New trends in the ovarian cancer treatment

Ovarian cancer is the fifth most lethal malignancy in women. The standard treatment of this disease is chemotherapy which is, however, often inefficient. The failure of chemotherapy is due to the developing multidrug resistance and the presence of cancer stem cells. This article describes research on new drugs, which can overcome these limitations. Some of the substances which are effective in cancer cells resistant to the standard approach are bisintercalating anthracyclines and epothilones. One of the bisanthracyclines is WP 631, which is more effective than commonly used first-generation anthracyclines, even on cells resistant to cisplatin or doxorubicin.
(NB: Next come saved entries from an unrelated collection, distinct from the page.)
(* ===== verification/SocketProofs.v ===== *)
(** * The socket table: lemmas

    [table_ok] says what the servers keep true of the table; the lemmas say what
    the two functions make of it, for any type of elements ([Slot]). *)

From stdpp Require Import base gmap list.
From Stdlib Require Import ZArith Lia.
From S2P Require Import Prelude Arrays SocketTable.

Local Open Scope Z_scope.

(** ** Filters *)
Lemma filter_fmap {A B} (f : A → B) (P : B → Prop) `{!∀ b, Decision (P b)} (Q : A → Prop) `{!∀ a, Decision (Q a)} (t : list A) :
  (∀ a, a ∈ t → Q a ↔ P (f a)) → f <$> filter Q t = filter P (f <$> t).
Proof.
  intros HPQ. induction t as [|a t IH]; [done|]. rewrite fmap_cons, !filter_cons.
  specialize (IH ltac:(intros b Hb; apply HPQ; by right)). pose proof (HPQ a ltac:(by left)).
  destruct (decide (Q a)) as [Hq|Hq]; [rewrite decide_True by tauto|rewrite decide_False by tauto];
    rewrite ?fmap_cons; congruence.
Qed.
Lemma list_filter_ext {A} (P Q : A → Prop) `{!∀ a, Decision (P a)} `{!∀ a, Decision (Q a)} (t : list A) :
  (∀ a, a ∈ t → P a ↔ Q a) → filter P t = filter Q t.
Proof. intros HPQ. pose proof (filter_fmap id Q P t HPQ) as E. by rewrite !list_fmap_id in E. Qed.

(** ** Taking an element out *)

(** The last element takes the place of the one at [i]. *)
Definition swap_out {A} (i : nat) (l : list A) : list A :=
  match last l with Some x => take (length l - 1) (<[i := x]> l) | None => l end.

Lemma swap_out_length {A} i (l : list A) : length (swap_out i l) = (length l - 1)%nat.
Proof.
  unfold swap_out. destruct (last l) eqn:E.
  - rewrite length_take, length_insert. lia.
  - apply last_None in E as ->. done.
Qed.

(** Where the element was the last one, or not. *)
Lemma swap_out_cases {A} (l r : list A) x :
  swap_out (length l) (l ++ x :: r) =
    match last r with Some y => l ++ y :: take (length r - 1) r | None => l end.
Proof.
  unfold swap_out. rewrite last_app_cons, last_cons. rewrite length_app. simpl length.
  destruct (last r) as [y|] eqn:E; simpl.
  - rewrite insert_app_r_alt, Nat.sub_diag by lia. simpl. rewrite take_app_ge by lia. f_equal.
    assert (length r ≠ 0%nat) by (destruct r; [done|simpl; lia]).
    replace (length l + S (length r) - 1 - length l)%nat with (S (length r - 1)) by lia. done.
  - apply last_None in E as ->. rewrite insert_app_r_alt by lia.
    by rewrite take_app_le, take_ge by (simpl; lia).
Qed.

Lemma swap_out_take {A} i (l : list A) : (i < length l)%nat → take i (swap_out i l) = take i l.
Proof.
  intros Hi. destruct (lookup_lt_is_Some_2 l i Hi) as [x Hx]. rewrite <-(take_drop_middle l i x Hx) at 1.
  assert (length (take i l) = i) as Hl by (rewrite length_take; lia). rewrite <-Hl at 2. rewrite swap_out_cases.
  destruct (last (drop (S i) l)); [by rewrite take_app_le, take_ge by lia|by rewrite take_ge by lia].
Qed.

Lemma swap_out_drop {A} i (l : list A) : (i < length l)%nat → drop i (swap_out i l) ≡ₚ drop (S i) l.
Proof.
  intros Hi. destruct (lookup_lt_is_Some_2 l i Hi) as [x Hx]. rewrite <-(take_drop_middle l i x Hx) at 1.
  assert (length (take i l) = i) as Hl by (rewrite length_take; lia). rewrite <-Hl at 2. rewrite swap_out_cases.
  set (r := drop (S i) l). destruct (last r) as [y|] eqn:E.
  - rewrite drop_app_ge, Hl, Nat.sub_diag by lia. simpl. apply last_Some in E as [k ->].
    rewrite length_app. simpl. replace (length k + 1 - 1)%nat with (length k) by lia. rewrite take_app_length.
    by rewrite Permutation_app_comm.
  - apply last_None in E. rewrite E. by rewrite drop_ge by lia.
Qed.

Lemma swap_out_perm {A} i (l : list A) x : l !! i = Some x → x :: swap_out i l ≡ₚ l.
Proof.
  intros Hx. pose proof (lookup_lt_Some _ _ _ Hx) as Hi. rewrite <-(take_drop i (swap_out i l)).
  rewrite swap_out_take, swap_out_drop by done. rewrite <-(take_drop_middle l i x Hx) at 3.
  by rewrite <-Permutation_middle.
Qed.

Section table.
Context {A : Type} `{!Slot A}.
Implicit Type s : srv A.

(** The part of the array that is in use, and its descriptors. *)
Definition live s : list A := take (Z.to_nat (cnt_fd_socket s)) (sockets s).
Definition fds s : list Z := fd_of <$> live s.

Record table_ok (listener : Z) s : Prop := {
  ok_length : length (sockets s) = Z.to_nat MAX_FD_SOCKET;
  ok_cnt : 1 ≤ cnt_fd_socket s ≤ MAX_FD_SOCKET;
  ok_nodup : NoDup (fds s);
  ok_listener : fds s !! 0%nat = Some listener;
  ok_open : ∀ f, f ∈ fds s → f ∈ open_ s ∧ f ≠ -1
}.

Lemma live_length l s : table_ok l s → Z.of_nat (length (live s)) = cnt_fd_socket s.
Proof. intros H. unfold live. rewrite length_take, (ok_length l s H). destruct (ok_cnt l s H). lia. Qed.

Lemma rd_live l s i x : table_ok l s → live s !! i = Some x → rd_at (sockets s) (Z.of_nat i) = Ok x.
Proof.
  intros H Hx. apply rd_at_ok; [lia|]. rewrite Nat2Z.id. unfold live in Hx. apply lookup_take_Some in Hx. apply Hx.
Qed.

(** The loop of [del_socket]. *)
Lemma del_loop_ok (a : list A) (n i : nat) (x : A) :
  (n ≤ length a)%nat → take n a !! i = Some x → NoDup (fd_of <$> take n a) → fd_of x ≠ -1 →
  ∃ a', for_ n 0 (del_step (fd_of x) (Z.of_nat n)) (a, 0) = Ok (a', 1) ∧ length a' = length a ∧
    take (n - 1) a' = swap_out i (take n a).
Proof.
  intros Hn Hx Hnd Hne. pose proof (lookup_lt_Some _ _ _ Hx) as Hi. rewrite length_take in Hi.
  assert (∀ j y, (j < n)%nat → a !! j = Some y → fd_of y = fd_of x → j = i) as Huniq.
  { intros j y Hj Hy E. eapply (NoDup_lookup (fd_of <$> take n a) j i (fd_of x)); [done| |].
    - rewrite list_lookup_fmap, lookup_take_lt, Hy by lia. simpl. by rewrite E.
    - by rewrite list_lookup_fmap, Hx. }
  apply lookup_take_Some in Hx as [Hx _].
  destruct (lookup_lt_is_Some_2 a (n - 1)) as [z Hz]; [lia|].
  set (a1 := if decide (i = n - 1)%nat then a else <[i := z]> a).
  assert (a1 !! (n - 1)%nat = Some z) as Hz1.
  { unfold a1. case_decide; [done|]. by rewrite list_lookup_insert_ne by lia. }
  assert (length a1 = length a) as Hl1 by (unfold a1; case_decide; by rewrite ?length_insert).
  set (a2 := <[(n - 1)%nat := clear z]> a1).
  destruct (for_inv n 0 (del_step (fd_of x) (Z.of_nat n)) (λ k st, st = if k <=? Z.of_nat i then (a, 0) else (a2, 1)) (a, 0))
    as (st & E & ->).
  - by rewrite (proj2 (Z.leb_le 0 _)) by lia.
  - intros k st Hk ->. unfold del_step. destruct (Z.leb_spec k (Z.of_nat i)).
    + destruct (lookup_lt_is_Some_2 a (Z.to_nat k)) as [y Hy]; [lia|].
      rewrite (rd_at_ok a k y) by (done || lia). unfold mbind, res_bind.
      destruct (Z.eqb_spec (fd_of y) (fd_of x)) as [Eq|Hny].
      * apply (Huniq (Z.to_nat k) y) in Eq; [|lia|done]. assert (k = Z.of_nat i) as -> by lia.
        rewrite (rd_at_ok a (Z.of_nat n - 1) z) by (try (replace (Z.to_nat (Z.of_nat n - 1)) with (n - 1)%nat by lia; done); lia).
        assert ((if negb (Z.of_nat i =? Z.of_nat n - 1) then wr_at a (Z.of_nat i) z else Ok a) = Ok a1) as ->.
        { unfold a1. destruct (Z.eqb_spec (Z.of_nat i) (Z.of_nat n - 1)); simpl.
          - by rewrite decide_True by lia.
          - rewrite decide_False by lia. rewrite wr_at_ok by lia. by rewrite Nat2Z.id. }
        rewrite (rd_at_ok a1 (Z.of_nat n - 1) z) by (try (replace (Z.to_nat (Z.of_nat n - 1)) with (n - 1)%nat by lia; done); lia).
        rewrite wr_at_ok by lia. eexists. split; [done|]. rewrite (proj2 (Z.leb_gt _ _)) by lia.
        unfold a2. do 3 f_equal. lia.
      * eexists. split; [done|]. destruct (Z.leb_spec (k + 1) (Z.of_nat i)); [done|].
        exfalso. apply Hny. assert (k = Z.of_nat i) as -> by lia. rewrite Nat2Z.id in Hy. congruence.
    + assert (∃ y, a2 !! Z.to_nat k = Some y ∧ fd_of y ≠ fd_of x) as (y & Hy & Hny).
      { unfold a2. destruct (decide (n - 1 = Z.to_nat k)%nat) as [E|E].
        - rewrite E, list_lookup_insert_eq by lia. eexists. split; [done|]. by rewrite fd_clear.
        - rewrite list_lookup_insert_ne by done. unfold a1. destruct (lookup_lt_is_Some_2 a (Z.to_nat k)) as [y Hy]; [lia|].
          exists y. split; [|intros Eq; apply (Huniq (Z.to_nat k) y) in Eq; [lia|lia|done] ].
          case_decide; [done|]. by rewrite list_lookup_insert_ne by lia. }
      rewrite (rd_at_ok a2 k y) by (done || lia). unfold mbind, res_bind. rewrite (proj2 (Z.eqb_neq _ _)) by done.
      eexists. split; [done|]. by rewrite (proj2 (Z.leb_gt _ _)) by lia.
  - rewrite (proj2 (Z.leb_gt _ _)) in E by lia. exists a2. split; [done|]. unfold a2. rewrite length_insert. split; [done|].
    rewrite take_insert_ge by lia. unfold swap_out.
    assert (last (take n a) = Some z) as ->.
    { rewrite last_lookup, length_take. replace (pred (n `min` length a)) with (n - 1)%nat by lia.
      by rewrite lookup_take_lt by lia. }
    rewrite length_take. replace (n `min` length a - 1)%nat with (n - 1)%nat by lia. rewrite <-take_insert_lt, take_take by lia.
    replace ((n - 1) `min` n)%nat with (n - 1)%nat by lia. unfold a1. case_decide as Ei; [|done].
    by rewrite take_insert_ge by lia.
Qed.

(** ** The functions *)
Lemma del_socket_runs l s i x (Q : Z → srv A → Prop) :
  table_ok l s → live s !! i = Some x → (0 < i)%nat →
  (∀ s', table_ok l s' → live s' = swap_out i (live s) → open_ s' = open_ s ∖ {[fd_of x]} → recvd s' = recvd s →
     Q (cnt_fd_socket s) s') →
  runs (del_socket (fd_of x)) s Q.
Proof.
  intros H Hx Hi HQ. destruct (ok_cnt l s H) as [Hc1 Hc2]. pose proof (live_length l s H) as Hll.
  pose proof (lookup_lt_Some _ _ _ Hx) as Hilt.
  assert (fd_of x ∈ fds s) as Hin by (apply list_elem_of_fmap; exists x; split; [done|by eapply list_elem_of_lookup_2]).
  destruct (ok_open l s H _ Hin) as [Hopen Hne].
  destruct (del_loop_ok (sockets s) (Z.to_nat (cnt_fd_socket s)) i x) as (a' & E & Hla & Htk);
    [rewrite (ok_length l s H); lia|done|apply H|done|].
  rewrite Z2Nat.id in E by lia.
  unfold del_socket. apply runs_bind, runs_modify, runs_bind, runs_gets, runs_bind, runs_gets, runs_bind.
  simpl cnt_fd_socket. simpl sockets. eapply runs_lift; [exact E|]. apply runs_bind, runs_modify. simpl.
  apply runs_bind, runs_modify, runs_ret. simpl.
  set (s' := with_sockets a' (cnt_fd_socket s - 1) _).
  assert (live s' = swap_out i (live s)) as Hlive.
  { unfold live, s'. simpl. by replace (Z.to_nat (cnt_fd_socket s - 1)) with (Z.to_nat (cnt_fd_socket s) - 1)%nat by lia. }
  pose proof (swap_out_perm i (live s) x Hx) as Hperm. rewrite <-Hlive in Hperm.
  assert (fd_of x :: fds s' ≡ₚ fds s) as Hfds by (unfold fds; by rewrite <-Hperm).
  pose proof (ok_nodup l s H) as Hnd. rewrite <-Hfds in Hnd. apply NoDup_cons in Hnd as [Hnx Hnd].
  apply HQ; [|done..]. split; [by rewrite <-(ok_length l s H)|simpl; lia|done| |].
  - rewrite <-(ok_listener l s H). unfold fds. rewrite !list_lookup_fmap, Hlive.
    rewrite <-(lookup_take_lt (swap_out i (live s)) i), swap_out_take, lookup_take_lt by lia. done.
  - intros f Hf. destruct (ok_open l s H f) as [Ho Hn]; [rewrite <-Hfds; by right|]. split; [|done]. simpl. set_solver.
Qed.

Lemma add_socket_runs l s fd (Q : Z → srv A → Prop) :
  table_ok l s → fd ∈ open_ s → fd ∉ fds s → fd ≠ -1 →
  (∀ n s', table_ok l s' → fds s' = fds s ++ (if cnt_fd_socket s <? MAX_FD_SOCKET then [fd] else []) →
     open_ s' = open_ s → recvd s' = recvd s → n = (if cnt_fd_socket s <? MAX_FD_SOCKET then cnt_fd_socket s + 1 else -1) → Q n s') →
  runs (add_socket fd) s Q.
Proof.
  intros H Ho Hnew Hne HQ. unfold add_socket. apply runs_bind, runs_gets. destruct (ok_cnt l s H) as [Hc1 Hc2].
  destruct (Z.ltb_spec (cnt_fd_socket s) MAX_FD_SOCKET) as [Hlt|Hge].
  - apply runs_bind, runs_gets. destruct (lookup_lt_is_Some_2 (sockets s) (Z.to_nat (cnt_fd_socket s))) as [y Hy].
    { rewrite (ok_length l s H). lia. }
    apply runs_bind. eapply runs_lift; [apply rd_at_ok; [lia|exact Hy]|].
    apply runs_bind. eapply runs_lift; [apply wr_at_ok; rewrite (ok_length l s H); lia|].
    apply runs_bind, runs_modify, runs_ret. set (s' := with_sockets _ _ s).
    assert (fds s' = fds s ++ [fd]) as Hf.
    { unfold fds, live, s'. simpl. replace (Z.to_nat (cnt_fd_socket s + 1)) with (S (Z.to_nat (cnt_fd_socket s))) by lia.
      rewrite (take_S_r _ _ (register fd y)) by (apply list_lookup_insert_eq; by eapply lookup_lt_Some).
      by rewrite take_insert_ge, fmap_app by lia; simpl; rewrite fd_register. }
    apply HQ; try done. split; [|simpl; lia|..].
    + simpl. by rewrite length_insert, (ok_length l s H).
    + rewrite Hf. apply NoDup_app. split; [apply H|]. split; [|apply NoDup_singleton].
      intros z Hz ->%list_elem_of_singleton. done.
    + rewrite Hf. by apply lookup_app_l_Some, H.
    + rewrite Hf. intros f [Hin| ->%list_elem_of_singleton]%elem_of_app; [by apply H|done].
  - apply runs_ret, HQ; try done. by rewrite app_nil_r.
Qed.

Lemma opened_ok l s f : table_ok l s → table_ok l (opened f s).
Proof. intros [H1 H2 H3 H4 H5]. split; [done..|]. intros g Hg. destruct (H5 g Hg). split; [simpl; set_solver|done]. Qed.
Lemma received_ok l s f n : table_ok l s → table_ok l (received f n s).
Proof. by intros [H1 H2 H3 H4 H5]. Qed.

(** What [accept] can return: descriptors that are not in use. *)
Definition fresh (fs : list Z) s : Prop := NoDup fs ∧ ∀ f, f ∈ fs → f ∉ open_ s ∧ f ≠ -1.

Lemma accept_sockets_runs l fs : ∀ s, table_ok l s → fresh fs s →
  runs (accept_loop fs) s (λ _ s', table_ok l s' ∧ recvd s' = recvd s ∧ open_ s' = open_ s ∪ list_to_set fs ∧
    fds s' = fds s ++ take (Z.to_nat (MAX_FD_SOCKET - cnt_fd_socket s)) fs).
Proof.
  induction fs as [|f fs IH]; intros s H [Hnd Hfr]; cbn [accept_loop].
  - apply runs_ret. split; [done|]. split; [done|]. split; [set_solver|]. by rewrite take_nil, app_nil_r.
  - apply NoDup_cons in Hnd as [Hf Hnd]. destruct (Hfr f) as [Ho Hne]; [by left|].
    apply runs_bind, runs_modify, runs_bind. pose proof (opened_ok l s f H) as H1.
    apply (add_socket_runs l); [done|simpl; set_solver| |done|].
    { intros Hin. apply Ho. by apply (ok_open l s H). }
    intros n s1 T1 F1 O1 R1 _. change (fds (opened f s)) with (fds s) in F1. simpl in F1, O1, R1.
    eapply runs_mono; [apply (IH s1 T1)|].
    { split; [done|]. intros g Hg. destruct (Hfr g) as [Hgo Hgn]; [by right|]. split; [|done]. rewrite O1. set_solver. }
    intros _ s' (T' & R' & O' & F'). split; [done|]. split; [congruence|]. split; [rewrite O', O1; set_solver|].
    rewrite F', F1. pose proof (ok_cnt l s H). pose proof (live_length l s H). pose proof (live_length l s1 T1) as L1.
    apply (f_equal length) in F1. unfold fds in F1. rewrite length_app, !length_fmap in F1.
    destruct (Z.ltb_spec (cnt_fd_socket s) MAX_FD_SOCKET); simpl in F1.
    + rewrite <-(assoc_L (++)). f_equal.
      replace (Z.to_nat (MAX_FD_SOCKET - cnt_fd_socket s)) with (S (Z.to_nat (MAX_FD_SOCKET - cnt_fd_socket s1))) by lia. done.
    + replace (MAX_FD_SOCKET - cnt_fd_socket s) with 0 by lia. replace (MAX_FD_SOCKET - cnt_fd_socket s1) with 0 by lia.
      by rewrite !app_nil_r.
Qed.

(** The start of the program. *)
Lemma listen_on_runs l (Q : unit → srv A → Prop) :
  l ≠ -1 → (∀ s, table_ok l s → fds s = [l] → open_ s = {[l]} → recvd s = [] → Q tt s) →
  runs (listen_on l true true) start Q.
Proof.
  intros Hl HQ. unfold listen_on. rewrite (proj2 (Z.eqb_neq l (-1))) by done. apply runs_bind, runs_modify. simpl negb. cbv iota.
  apply runs_bind. unfold add_socket. apply runs_bind, runs_gets. simpl cnt_fd_socket. cbv iota.
  apply runs_bind, runs_gets, runs_bind. eapply runs_lift; [apply rd_at_ok; [done|reflexivity]|].
  apply runs_bind. eapply runs_lift; [apply wr_at_ok; split; [done|by vm_compute]|].
  apply runs_bind, runs_modify, runs_ret, runs_ret. set (s := with_sockets _ _ _).
  assert (fds s = [l]) as Hf by (unfold fds, live, s; simpl; by rewrite fd_register).
  assert (open_ s = {[l]}) as Ho by (unfold s; simpl; set_solver).
  apply HQ; [|done..]. split; [unfold s; by rewrite <-(length_replicate (Z.to_nat MAX_FD_SOCKET) (empty_slot (A := A)))|simpl; unfold MAX_FD_SOCKET; lia|..];
    rewrite Hf; [apply NoDup_singleton|done|].
  intros f ->%list_elem_of_singleton. rewrite Ho. set_solver.
Qed.
End table.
In turn, epothilones have a similar mechanism of action as taxanes. They stabilize microtubules and consequently perturb mitosis. Both WP 631 and epothilones appear to be hopeful candidates to break multidrug resistance because of their low affinity for P-glycoprotein – the efflux pump for drugs. Substances, which effectively eliminate cancer stem cells include metformin, Müllerian inhibiting substance, and salinomycin. Metformin has a proapoptotic activity and exhibits synergism with cisplatin – a chemotherapeutic agent used in ovarian cancer treatment. Müllerian inhibiting substance perturbs the cell cycle, while salinomycin inhibits proliferation and induces apoptosis in the ovarian cancer cells.

The search for new drugs effective in the ovarian cancer treatment, especially in cases resistant to current forms of therapy, remains a challenging priority.